1. Range Manipulation
Hallo, my name is Anna Grigoriadou and I love
singing and playing the piano. This lesson is for week
4 of Introduction to Music Production at coursera.org. I
will be teaching the range manipulation.
2. Musical dynamics is one of the most
important ways we adjust the energy over a
course of a piece of music. A large part of the
reason of music is to manipulate the emotions
and the energy of the listener. We control
dynamics in a variety of places within the
production process to heighten that experience.
To increase the highs and decrease the lows,
really get a nice, emotional journey over a piece
of music.
3. To make the louds louder and the
quiets quieter, we can actually reduce
that dynamic range. And we, we have to
make those choices very carefully. and
we have numerous tools that we use to
kind of control that. We want to make
sure that all of the changes we make in
the post-production process are true to the
underlying material.
4. A) Macro scale
If we zoom out, we look at the entire song and
see the relative levels between the sections. And we
can automate, use a volume fader, and automate
those differences.
5. B) A little bit of a smaller scale
We manipulate the dynamics of a single performance.
And this is very common with a vocalist. You find, often, that the
vocal will get louder during the chorus and quieter during the verse.

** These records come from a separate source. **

(** C5.  When the gate is passed, a user is signed in and the store accepts
    the query, the dialog is closed, both draft fields are empty, no version
    is being edited, the first toast is the success message of the path
    taken ("updated" when editing, "created" otherwise), and the refresh
    callback is called exactly once.  The only toast that can follow is the
    failure toast of a callback that throws. *)
Theorem successful_save_resets_and_refreshes
    (w : World) (p : Props) (cur : State) (u : User) :
  field_ok w (FormData.preview_url (formData cur)) = true ->
  field_ok w (FormData.final_url (formData cur)) = true ->
  getUser w = Resolved (Some u) ->
  db_query w (submit_query w p cur u) = Resolved tt ->
  final_state (submit w p cur)
    = {| dialogOpen := false;
         editingVersion := None;
         formData := FormData.mk "" "" |}
  /\ notifications (trace (submit w p cur))
     = NSuccess (match editingVersion cur with
                 | Some _ => "Version updated successfully"
                 | None => "New version created successfully"
                 end)
       :: match onVersionsUpdate w with
          | Resolved _ => []
          | Rejected _ => [NError "Failed to save version"]
          end
  /\ refresh_calls (trace (submit w p cur)) = 1%nat
  /\ db_calls (trace (submit w p cur)) = [submit_query w p cur u].
Proof.
  intros Hp Hf Hu Hq.
  rewrite (gate_passed_db_calls w p cur Hp Hf),
    (gate_passed_notifications w p cur Hp Hf),
    (gate_passed_refresh_calls w p cur Hp Hf),
    (gate_passed_final_state w p cur Hp Hf).
  unfold after_gate. rewrite Hu. simpl. rewrite Hq. simpl.
  unfold success_message.
  destruct (onVersionsUpdate w); repeat split; reflexivity.
Qed.

Lemma successful_save_resets_and_refreshes_witness :
  final_state (submit Sample.world Sample.props
     (Sample.draft "https://example.com/a" ""
        (Some (Sample.version "b" 2 false))))
  = initialState
  /\ notifications (trace (submit Sample.world Sample.props
       (Sample.draft "https://example.com/a" ""
          (Some (Sample.version "b" 2 false)))))
     = [NSuccess "Version updated successfully"]
  /\ refresh_calls (trace (submit Sample.world Sample.props
       (Sample.draft "https://example.com/a" ""
          (Some (Sample.version "b" 2 false))))) = 1%nat.
Proof.
  destruct (successful_save_resets_and_refreshes Sample.world Sample.props
              (Sample.draft "https://example.com/a" ""
                 (Some (Sample.version "b" 2 false)))
              {| user_id := "user-1" |} eq_refl eq_refl eq_refl eq_refl)
    as (Hs & Hn & Hr & _).
  split; [exact Hs |]. split; [exact Hn | exact Hr].
Defined.

(** C6.  When the gate is passed, a user is signed in and the store rejects
    the query, the only toast is the generic failure message, the refresh
    callback is not called, and the dialog, the draft and the edit target
    are exactly what they were before the submission. *)
Theorem failed_save_keeps_draft
    (w : World) (p : Props) (cur : State) (u : User) (err : string) :
  field_ok w (FormData.preview_url (formData cur)) = true ->
  field_ok w (FormData.final_url (formData cur)) = true ->
  getUser w = Resolved (Some u) ->
  db_query w (submit_query w p cur u) = Rejected err ->
  final_state (submit w p cur) = cur
  /\ notifications (trace (submit w p cur)) = [NError "Failed to save version"]
  /\ refresh_calls (trace (submit w p cur)) = O
  /\ db_calls (trace (submit w p cur)) = [submit_query w p cur u].
Proof.
  intros Hp Hf Hu Hq.
  rewrite (gate_passed_db_calls w p cur Hp Hf),
    (gate_passed_notifications w p cur Hp Hf),
    (gate_passed_refresh_calls w p cur Hp Hf),
    (gate_passed_final_state w p cur Hp Hf).
  unfold after_gate. rewrite Hu. simpl. rewrite Hq. simpl.
  repeat split; reflexivity.
Qed.

Lemma failed_save_keeps_draft_witness :
  final_state (submit Sample.store_down Sample.props
     (Sample.draft "https://example.com/a" "https://example.com/b" None))
  = Sample.draft "https://example.com/a" "https://example.com/b" None
  /\ notifications (trace (submit Sample.store_down Sample.props
       (Sample.draft "https://example.com/a" "https://example.com/b" None)))
     = [NError "Failed to save version"]
  /\ refresh_calls (trace (submit Sample.store_down Sample.props
       (Sample.draft "https://example.com/a" "https://example.com/b" None)))
     = O.
Proof.
  destruct (failed_save_keeps_draft Sample.store_down Sample.props
              (Sample.draft "https://example.com/a" "https://example.com/b" None)
              {| user_id := "user-1" |} "network error"
              eq_refl eq_refl eq_refl eq_refl)
    as (Hs & Hn & Hr & _).
  split; [exact Hs |]. split; [exact Hn | exact Hr].
Defined.
(** [settledTx s branchID g st y]: the loop of [HandleBranch] has nothing
    left to do for the transaction. *)
Definition settledTx (s : SimpleFinalityGadget) (branchID : BranchID)
    (g : gof.GradeOfFinality) (st : Storage) (y : TransactionID) : Prop :=
  match transactionMetadata st !! y with
  | Some md =>
      tBranchID md ≠ branchID
      ∨ gof.rank (maxAttachmentGoF s st y) < gof.rank g
      ∨ gof.rank g ≤ gof.rank (tGradeOfFinality md)
  | None => True
  end.

(** The transactions the loop must still settle, or has settled: the one
    that defines the branch, and the consumers of the transactions that were
    raisable in [st0] and are at [g] or above in [st]. *)
Definition targetTx (s : SimpleFinalityGadget) (branchID : BranchID)
    (g : gof.GradeOfFinality) (st0 st : Storage) (y : TransactionID) : Prop :=
  y = BranchID_TransactionID branchID
  ∨ ∃ x md, branchLink s branchID g st0 x y
            ∧ transactionMetadata st !! x = Some md
            ∧ gof.rank g ≤ gof.rank (tGradeOfFinality md).

(** ** Examples of a tangle and its storage *)

(** A marker message 10 with the strong parent 11, which carries the
    transaction 5 of two outputs; the transaction 6 of another branch spends
    the first of them. *)
Definition cascadeGadget : SimpleFinalityGadget :=
  NewSimpleFinalityGadget
    (mkTangle {[ (1, 1) := 10 ]}
              {[ 10 := mkMessage [11] None; 11 := mkMessage [] (Some 5) ]}
              {[ 5 := [11] ]}
              {[ 5 := mkTransaction [mkOutputID 5 0; mkOutputID 5 1];
                 6 := mkTransaction [mkOutputID 6 0] ]}
              {[ mkOutputID 5 0 := [6] ]}
              (λ _, false) (λ _, 0%Q))
    [].

Definition cascadeStorage : Storage :=
  mkStorage
    {[ 10 := mkMessageMetadata gof.None true; 11 := mkMessageMetadata gof.None false ]}
    {[ 5 := mkTransactionMetadata gof.None 5; 6 := mkTransactionMetadata gof.None 7 ]}
    {[ mkOutputID 5 0 := mkOutputMetadata gof.None;
       mkOutputID 5 1 := mkOutputMetadata gof.None;
       mkOutputID 6 0 := mkOutputMetadata gof.None ]}.

(** The same tangle, with the transaction 5 in a conflict and no weight on
    its branch yet. *)
Definition conflictGadget : SimpleFinalityGadget :=
  mkGadget
    (mkTangle (markerIndex (tangle cascadeGadget)) (messages (tangle cascadeGadget))
              (attachments (tangle cascadeGadget)) (transactions (tangle cascadeGadget))
              (consumers (tangle cascadeGadget))
              (λ transactionID, bool_decide (transactionID = 5)) (λ _, 0%Q))
    (opts cascadeGadget).

(** The tangle of [conflictGadget] once the branch of transaction 5 has the
    weight 0.6. *)
Definition weightedGadget : SimpleFinalityGadget :=
  mkGadget
    (mkTangle (markerIndex (tangle cascadeGadget)) (messages (tangle cascadeGadget))
              (attachments (tangle cascadeGadget)) (transactions (tangle cascadeGadget))
              (consumers (tangle cascadeGadget))
              (λ transactionID, bool_decide (transactionID = 5)) (λ _, 6 # 10))
    (opts cascadeGadget).

(** The storage after the marker of message 10 got the weight 0.3 in
    [conflictGadget]: both messages are at Medium, the conflicting transaction
    5 is still at None. *)
Definition mediumMessages : Storage :=
  (HandleMarker conflictGadget cascadeStorage (1, 1) (3 # 10)).1.1.

(** A gadget whose message level is Low and whose branch level is High, and a
    store with one transaction of grade Medium. *)
Definition levelsGadget : SimpleFinalityGadget :=
  NewSimpleFinalityGadget
    (mkTangle ∅ ∅ ∅ ∅ ∅ (λ _, false) (λ _, 0%Q))
    [WithMessageGoFReachedLevel gof.Low].

Definition mediumStorage : Storage :=
  mkStorage ∅ {[ 1 := mkTransactionMetadata gof.Medium 1 ]} ∅.

(** The marker of message 10 gets the weight 0.6, the branch 5 gets 0.6, and
    the marker gets the lower weight 0.25 afterwards. *)
Definition cascadeCalls : list Call :=
  [CallMarker (1, 1) (6 # 10); CallBranch 5 (6 # 10); CallMarker (1, 1) (25 # 100)].

(** A tangle whose marker index is empty, with a message stored under the
    empty message identifier, and its metadata at None. *)
Definition genesisGadget : SimpleFinalityGadget :=
  NewSimpleFinalityGadget
    (mkTangle ∅ {[ EmptyMessageID := mkMessage [] None ]} ∅ ∅ ∅ (λ _, false) (λ _, 0%Q))
    [].

Definition genesisStorage : Storage :=
  mkStorage {[ EmptyMessageID := mkMessageMetadata gof.None false ]} ∅ ∅.

(** The transaction 5 defines the branch 5; the transaction 8, of the same
    branch, spends its output.  Both are attached by the message 11, which
    is at High. *)
Definition chainGadget : SimpleFinalityGadget :=
  NewSimpleFinalityGadget
    (mkTangle ∅
              {[ 11 := mkMessage [] (Some 5) ]}
              {[ 5 := [11]; 8 := [11] ]}
              {[ 5 := mkTransaction [mkOutputID 5 0];
                 8 := mkTransaction [mkOutputID 8 0] ]}
              {[ mkOutputID 5 0 := [8] ]}
              (λ _, false) (λ _, 0%Q))
    [].

Definition chainStorage : Storage :=
  mkStorage
    {[ 11 := mkMessageMetadata gof.High false ]}
    {[ 5 := mkTransactionMetadata gof.None 5; 8 := mkTransactionMetadata gof.None 5 ]}
    {[ mkOutputID 5 0 := mkOutputMetadata gof.None;
       mkOutputID 8 0 := mkOutputMetadata gof.None ]}.

(** * Properties *)

(** ** Comparisons of grades *)

Lemma geb_true (a b : gof.GradeOfFinality) :
  gof.geb a b = true ↔ gof.rank b ≤ gof.rank a.
Proof. unfold gof.geb. apply Nat.leb_le. Qed.

Lemma ltb_true (a b : gof.GradeOfFinality) :
  gof.ltb a b = true ↔ gof.rank a < gof.rank b.
Proof. unfold gof.ltb. apply Nat.ltb_lt. Qed.

Lemma ltb_false (a b : gof.GradeOfFinality) :
  gof.ltb a b = false ↔ gof.rank b ≤ gof.rank a.
Proof. unfold gof.ltb. rewrite Nat.ltb_ge. done. Qed.

Lemma eqb_None_true (g : gof.GradeOfFinality) :
  gof.eqb g gof.None = true ↔ g = gof.None.
Proof. by destruct g. Qed.

(** ** Threshold translation *)

Lemma Qgeb_true (a b : Q) : Qgeb a b = true ↔ (b <= a)%Q.
Proof. apply Qle_bool_iff. Qed.

Lemma Qltb_true (a b : Q) : Qltb a b = true ↔ (a < b)%Q.
Proof.
  unfold Qltb. rewrite negb_true_iff, <- not_true_iff_false, Qle_bool_iff.
  split; [apply Qnot_le_lt | apply Qlt_not_le].
Qed.

Lemma Qgeb_false (a b : Q) : Qgeb a b = false ↔ (a < b)%Q.
Proof.
  unfold Qgeb. rewrite <- not_true_iff_false, Qle_bool_iff.
  split; [apply Qnot_le_lt | apply Qlt_not_le].
Qed.

Lemma Qltb_false (a b : Q) : Qltb a b = false ↔ (b <= a)%Q.
Proof. unfold Qltb. rewrite negb_false_iff. apply Qle_bool_iff. Qed.

(** The bands of the default translation, one by one. *)
Lemma DefaultMessageGoFTranslation_None (w : Q) :
  (w < lowLowerBound)%Q → DefaultMessageGoFTranslation w = gof.None.
Proof.
  intros Hw. unfold DefaultMessageGoFTranslation.
  assert (Qgeb w lowLowerBound = false) as -> by by apply Qgeb_false.
  assert (Qgeb w mediumLowerBound = false) as ->.
  { apply Qgeb_false. eapply Qlt_trans; [exact Hw | done]. }
  assert (Qgeb w highLowerBound = false) as ->; [|done].
  apply Qgeb_false. eapply Qlt_trans; [exact Hw | done].
Qed.

Lemma DefaultMessageGoFTranslation_Low (w : Q) :
  (lowLowerBound <= w)%Q → (w < mediumLowerBound)%Q →
  DefaultMessageGoFTranslation w = gof.Low.
Proof.
  intros Hlo Hhi. unfold DefaultMessageGoFTranslation.
  assert (Qgeb w lowLowerBound = true) as -> by by apply Qgeb_true.
  by assert (Qltb w mediumLowerBound = true) as -> by by apply Qltb_true.
Qed.
(** A name lookup that raised: a [NameError]. *)
Definition name_error (ev : Sem.event X) : Prop :=
  match ev with
  | Sem.Ev (Sem.OpName _) (Some _) => True
  | _ => False
  end.

(** Started with the names [B] bound, [m] raises no [NameError] and, when
    it ends normally, leaves the names [B'] bound. *)
Definition safe {A} (B B' : list string) (m : @Sem.M V W X A) : Prop :=
  forall s,
    covers B s ->
    Forall (fun ev => ~ name_error ev) (fst (m s)) /\
    match snd (m s) with
    | Sem.Ok _ s' => covers B' s'
    | _ => True
    end.

End Safety.

(** A cell that reads a name no cell has bound. *)
Definition reads_unbound : notebook :=
  [ code None [ SExpr (method (EName "psi1_s") "entanglement_entropy" []) ] [] ].

End Scope.

(* ================================================================== *)
(** * Theorems *)

(** ** Failures pass through straight-line code *)

Module SemFacts.

Import Sem.
#[local] Open Scope list_scope.

Create HintDb propagate.

Section Propagation.

Context {V W X : Type}.
Variable rt : runtime V W X.

Lemma propagating_ret {A} (a : A) : propagating (@ret V W X A a).
Proof. intros s. simpl. constructor. Qed.
(** X14: a fence and its callback, end to end: after a run that returned 0 the
    last registered event is the one for the requested timestamp, the
    wrapped Wait Point sits on the context's timeline, and once the
    callback has fired with timestamp [t] that Wait Point answers
    [kgsl_sync_pt_has_signaled] by comparing [t] with its own timestamp; in
    particular it is signalled when the callback fires with the timestamp
    the fence was requested for. *)
Theorem callback_signals_created_fence sz id ts len e e' w w1 c l tl :
  kgsl_add_fence_event sz id ts len e w = Some (0, w1) →
  w_contexts w !! id = Some c →
  timeline c = Some l →
  w_timelines w !! l = Some tl →
  let pt := KgslSyncPt (Some l) ts in
  let ev := KgslFenceEventPriv id in
  last (w_events w1) = Some (ts, ev) ∧
  Sync_fence_create "kgsl-fence" pt true ∈ calls_since w w1 ∧
  (∀ t, result ((kgsl_fence_event_cb ev t;;
                 kgsl_sync_pt_has_signaled pt) e' w1) =
        Some (if bool_decide (0 ≤ timestamp_cmp t ts) then 1 else 0)) ∧
  result ((kgsl_fence_event_cb ev ts;;
           kgsl_sync_pt_has_signaled pt) e' w1) = Some 1.
Proof.
  intros Hrun Hc Hl Htl pt ev.
  assert (Hcb : ∀ t, result ((kgsl_fence_event_cb ev t;;
                              kgsl_sync_pt_has_signaled pt) e' w1) =
                     Some (if bool_decide (0 ≤ timestamp_cmp t ts) then 1 else 0)).
  { intros t.
    destruct (add_fence_event_registers_atomically sz id ts len e w)
      as (r & w' & Hrun' & Hctx & _).
    destruct (kgsl_add_fence_event_returns sz id ts len e w) as (r0 & w0 & H0).
    assert (Htls : w_timelines w1 = w_timelines w).
    { clear -Hrun. destruct e as [kz pc fc fd cu ae tc un], w as [cx tls evs cs].
      revert Hrun. pipeline; intros [= <-]; done. }
    rewrite Hrun in Hrun'. injection Hrun' as <- <-.
    unfold mbind at 1, M_bind.
    rewrite (kgsl_fence_event_cb_exec e' w1 ev t c l tl);
      [|by rewrite Hctx|done|by rewrite Htls].
    rewrite (kgsl_sync_pt_has_signaled_run e' _ pt l (KgslSyncTimeline t));
      [done|done|]. cbn. apply lookup_insert_eq. }
  split; [|split; [|split; [exact Hcb|]]].
  - destruct (add_fence_event_registers_atomically sz id ts len e w)
      as (r & w' & Hrun' & _ & Hok & _).
    rewrite Hrun in Hrun'. injection Hrun' as <- <-.
    rewrite Hok by done. apply last_snoc.
  - clear Hcb. subst pt. destruct e as [kz pc fc fd cu ae tc un], w as [cx tls evs cs].
    cbn in Hc. revert Hrun. pipeline; intros Heq; simplify_eq.
    norm_calls. in_calls.
  - rewrite Hcb, timestamp_cmp_refl. done.
Qed.

Lemma callback_signals_created_fence_witness :
  result ((kgsl_add_fence_event 4 7 5 4;;
           kgsl_fence_event_cb (KgslFenceEventPriv 7) 5;;
           kgsl_sync_pt_has_signaled (KgslSyncPt (Some 1%nat) 5))
            env_ok (world_at 0)) = Some 1.
Proof.
  destruct (kgsl_add_fence_event 4 7 5 4 env_ok (world_at 0))
    as [[r w1]|] eqn:Hrun; [|vm_compute in Hrun; discriminate Hrun].
  assert (r = 0) as -> by (vm_compute in Hrun; congruence).
  unfold mbind at 1, M_bind. rewrite Hrun.
  apply (callback_signals_created_fence 4 7 5 4 env_ok env_ok (world_at 0) w1
           (KgslContext (Some 1%nat)) 1%nat (KgslSyncTimeline 0) Hrun);
    reflexivity.
Defined.

(** ** Timelines *)

(** X15: an advance is local to its timeline: it writes neither the context
    table nor the registered events, and a Wait Point on any other
    timeline answers [kgsl_sync_pt_has_signaled] after it as before. *)
Theorem signal_isolates_timelines e e' w l tl ts pt :
  w_timelines w !! l = Some tl →
  parent pt ≠ Some l →
  ∃ w', kgsl_sync_timeline_signal (Some l) ts e w = Some (tt, w') ∧
    w_contexts w' = w_contexts w ∧ w_events w' = w_events w ∧
    result (kgsl_sync_pt_has_signaled pt e' w') =
    result (kgsl_sync_pt_has_signaled pt e' w).
Proof.
  intros Hl Hp. rewrite (kgsl_sync_timeline_signal_run _ _ _ _ _ Hl).
  eexists. split; [reflexivity|]. split; [done|]. split; [done|].
  destruct pt as [[l'|] t], w as [cx tls evs cs]; cbn in *; exec; [|done].
  rewrite lookup_insert_ne by congruence.
  destruct (tls !! l') as [[last]|]; [|done]. by case_bool_decide.
Qed.

Lemma signal_isolates_timelines_witness :
  w_timelines (world_at 0) !! 1%nat = Some (KgslSyncTimeline 0) ∧
  Some 2%nat ≠ Some 1%nat ∧
  ∃ w', kgsl_sync_timeline_signal (Some 1%nat) 9 env_ok (world_at 0)
          = Some (tt, w') ∧
        w_events w' = w_events (world_at 0).
Proof.
  split; [reflexivity|]. split; [discriminate|].
  destruct (signal_isolates_timelines env_ok env_ok (world_at 0) 1%nat
              (KgslSyncTimeline 0) 9 (KgslSyncPt (Some 2%nat) 5) eq_refl)
    as (w' & Hrun & _ & Hev & _); [discriminate|].
  exists w'. split; [exact Hrun|exact Hev].
Defined.

Lemma advances_exec e tss : ∀ w l tl,
  w_timelines w !! l = Some tl →
  advances (Some l) tss e w =
    Some (tt, World (w_contexts w)
                    (match last tss with
                     | Some t => <[l := KgslSyncTimeline t]> (w_timelines w)
                     | None => w_timelines w
                     end)
                    (w_events w)
                    (w_calls w ++
                     replicate (length tss) (Sync_timeline_signal (Some l)))).
Proof.
  induction tss as [|ts tss IH]; intros w l tl Hl.
  - destruct w. cbn. by rewrite (right_id_L [] (++)).
  - cbn [advances]. unfold mbind at 1, M_bind.
    rewrite (kgsl_sync_timeline_signal_run _ _ _ _ _ Hl).
    rewrite (IH _ l (KgslSyncTimeline ts)) by (cbn; apply lookup_insert_eq).
    cbn. rewrite last_cons, <- (assoc_L (++)). cbn.
    destruct (last tss); [by rewrite insert_insert_eq|done].
Qed.

(** X16: a sequence of advances of a live timeline never faults; it notifies
    the sync framework once per advance and not otherwise, leaves the
    timeline at the last timestamp given (the last writer wins, so
    repeating an advance changes nothing) and writes no other timeline, no
    context and no event. *)
Theorem advances_notify_each e w l tl tss :
  w_timelines w !! l = Some tl →
  ∃ w', advances (Some l) tss e w = Some (tt, w') ∧
    calls_since w w' = replicate (length tss) (Sync_timeline_signal (Some l)) ∧
    w_timelines w' =
      match last tss with
      | Some t => <[l := KgslSyncTimeline t]> (w_timelines w)
      | None => w_timelines w
      end ∧
    w_contexts w' = w_contexts w ∧ w_events w' = w_events w ∧
    ∀ t, (w_timelines <$> final (advances (Some l) (tss ++ [t; t]) e w)) =
         (w_timelines <$> final (advances (Some l) (tss ++ [t]) e w)).
Proof.
  intros Hl. rewrite (advances_exec e tss w l tl Hl).
  eexists. split; [reflexivity|]. unfold calls_since. cbn.
  rewrite drop_app_length. repeat split; try done.
  intros t. rewrite !(advances_exec e _ w l tl Hl). cbn.
  by rewrite !last_app.
Qed.

Lemma advances_notify_each_witness :
  w_timelines (world_at 0) !! 1%nat = Some (KgslSyncTimeline 0) ∧
  ∃ w', advances (Some 1%nat) [4; 6; 6] env_ok (world_at 0) = Some (tt, w') ∧
        calls_since (world_at 0) w' =
          replicate 3 (Sync_timeline_signal (Some 1%nat)).
Proof.
  split; [reflexivity|].
  destruct (advances_notify_each env_ok (world_at 0) 1%nat (KgslSyncTimeline 0)
              [4; 6; 6] eq_refl) as (w' & Hrun & Hcalls & _).
  exists w'. split; [exact Hrun|exact Hcalls].
Defined.
(** * Resumator: the layout optimizer and the resume preprocessor

    A shallow embedding of [src/lib/layoutOptimizer.ts],
    [src/lib/universalTemplateHelpers.ts] and [src/lib/resumePreprocess.ts].

    The TypeScript code works on values that come out of [JSON.parse]: the
    declared type [ResumeData] is erased at run time, and the code defends
    itself with [||], [?.] and [Array.isArray].  The embedding therefore keeps
    the run-time view: a resume is a JSON tree [JsVal], property reads follow
    the JavaScript rules, and a method call on a value that lacks the method
    is a [TypeError].

    Scope of the value model.
    - Strings are sequences of UTF-16 code units, so [length] is the
      JavaScript [.length].
    - Numbers inside a resume are integers.
    - [ToString] raises a [TypeError] on an object with an own property
      [toString], as the runtime does for an object that came out of
      [JSON.parse].
    - An integer is printed with all its digits, and an object has no
      [length].  This is what the runtime does on the values that
      [ordinary] describes: integers below 2^52 in magnitude, and no
      object with an own property [length].  The statements that depend
      on it carry [ordinary] as a hypothesis.
    - Heights are kept as exact rationals; [x / 80 * 20] on a double is exact
      for every integer [x] that can be a string length.

    The functions are first given on trees ([Js], [LayoutOptimizer],
    [TemplateHelpers], [Preprocess]).  [Store] then puts the objects in a
    store, where the validated object shares the arrays of the input and
    the copy of line 56 is made of new cells; on an input that the store
    holds as a tree, the call in the store computes what the call on the
    tree computes.

    Around these, [LayoutUtilities] has the class and limit helpers of the
    layout optimizer, [Templates] the data handling of the creative and the
    modern template (what they show of a resume, without the markup),
    [HomeContent] the call of [preprocessResume] in the submit handler,
    [GeminiModelSelector] the rate-limited model selector as a state and
    clock passing program, and [StatsEndpoint] the handler that reports its
    statistics.  Left out: [getPrintStyles] and the font sizes of
    [preprocessResume], which print or round floating-point numbers, and
    the constant style sheet of [getPDFSafeStyles]. *)

From Stdlib Require Import List ZArith QArith Qminmax Lia Bool String Ascii.
From Stdlib Require Import DecimalString Lqa.
Import ListNotations.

Or just word to word. Some words just come out louder, and some
come out quieter. And, while mixing, it's a major concern for us
because we want to keep that as the focus most of the time. Mix
engineer's job is to keep a clear focus for the listener. So, if the
vocalist is loud on some words and quiet on others, sometimes, like
say you have a guitar behind it. The vocal can kind jump in front of
the guitar, and then when it gets quiet, get lost in the volume of the
guitar and kind of become in and out like that. We try to avoid that
maybe by keeping the vocalists right in the front. So there's a
technique we call riding the vocal, which is taking a volume fader,
when the voice gets quiet, bring the volume up and when the voice
gets loud, bring the level down.
6. C) Microdynamics
Another type of dynamic control we have is even smaller
scale. And this is kind of microdynamics, where we can control the
dynamic shape of each individual drum hit. And we can control the
transient. Now the transient is a moment where the amplitude
changes a lot In a short amount of time for example a clap or a drum
hit. There's this big peak right away, and then it decays fast, and that
big peak is a transient. And you'll hear this term used all over the
place. Computers analyze for transients, there are functions in DAWs
to tab to the next transient, to slice on transients. It's a really important
concept. And dynamic controls like compressors and gates let us
manipulate those. So if we start manipulating transients and dynamics
on the fine, kind of microscale like this, we're controlling things like
the punchiness or the impact of drums can be manipulating with these
kind of tools.
8. Don't forget!
Always be thinking about the listener.
Use the dynamics as a way to move the listener
through the mix, and have them focus on the most
important thing at any moment in time.